YOUR GOAL:
Exactly the lines from the one that holds "firings, world changes, in" to the end of the data below: retype these and nothing else.

Records drawn from a dataset:
· · · · · · ·
(* ===== verification/Reconciler.v ===== *)
(** The properties of the reconciler: what a running watcher serves, what a
    refused or an applied update does, pins, history, chains, blocks, the
    debounce timer; with their witnesses on the watcher of [Demo]. *)

From S2P Require Import Prelude Errors GoStrings Ref Provider Decode GoNumbers Fields Resolve Config DerivedVersion Status Bootstrap EngineState Engine Loop EngineFacts Invariant Load LoadFacts Demo.
Open Scope string_scope.
Open Scope Z_scope.

(** * What is served *)

Section served.
Context {W T View : Type} `{Env W} `{Config T View}.
Implicit Types P : params W T.

(** C2. Whatever happens to a watcher - updates, errors, refreshes, pins, timer
    firings, world changes, in any order - every configuration a caller can
    observe has passed the whole pipeline: the one [Get] serves, every retained
    snapshot, and both sides of every queued [Change] were decoded from values
    the backends delivered, derived, accepted by the validator and accepted by
    the PreApply gate, and a snapshot's recorded versions are those of the very
    values it was decoded from. *)
Theorem watch_serves_only_vouched P l :
  NoDup (map spec_Path (p_specs P)) -> (0 < p_queueDepth P)%nat -> reachable P l ->
  (exists applied, vouched P (e_cfg (l_engine l)) applied) /\
  Forall (fun s => vouched P (sn_Config s) (sn_applied s)) (e_snapshots (l_engine l)) /\
  Forall (fun ch => (exists a, vouched P (ch_Old ch) a) /\ (exists a, vouched P (ch_New ch) a))
    (e_dispatch (l_engine l)).
Proof.
intros Hnd Hd Hr. pose proof (reachable_good P Hnd Hd l Hr) as Hg. split_and!.
- rewrite (g_cfg P _ Hg). destruct (pn_pinned (e_pin (l_engine l))) eqn:Ep.
  + eexists. by apply (g_pin P _ Hg).
  + eexists. by apply (g_last P _ Hg).
- rewrite (g_snapshots P _ Hg). apply Forall_reverse, (g_history P _ Hg).
- apply (g_queue P _ Hg).
Qed.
· · · · · · ·
YOUR SOLUTION:
    firings, world changes, in any order - every configuration a caller can
    observe has passed the whole pipeline: the one [Get] serves, every retained
    snapshot, and both sides of every queued [Change] were decoded from values
    the backends delivered, derived, accepted by the validator and accepted by
    the PreApply gate, and a snapshot's recorded versions are those of the very
    values it was decoded from. *)
Theorem watch_serves_only_vouched P l :
  NoDup (map spec_Path (p_specs P)) -> (0 < p_queueDepth P)%nat -> reachable P l ->
  (exists applied, vouched P (e_cfg (l_engine l)) applied) /\
  Forall (fun s => vouched P (sn_Config s) (sn_applied s)) (e_snapshots (l_engine l)) /\
  Forall (fun ch => (exists a, vouched P (ch_Old ch) a) /\ (exists a, vouched P (ch_New ch) a))
    (e_dispatch (l_engine l)).
Proof.
intros Hnd Hd Hr. pose proof (reachable_good P Hnd Hd l Hr) as Hg. split_and!.
- rewrite (g_cfg P _ Hg). destruct (pn_pinned (e_pin (l_engine l))) eqn:Ep.
  + eexists. by apply (g_pin P _ Hg).
  + eexists. by apply (g_last P _ Hg).
- rewrite (g_snapshots P _ Hg). apply Forall_reverse, (g_history P _ Hg).
- apply (g_queue P _ Hg).
Qed.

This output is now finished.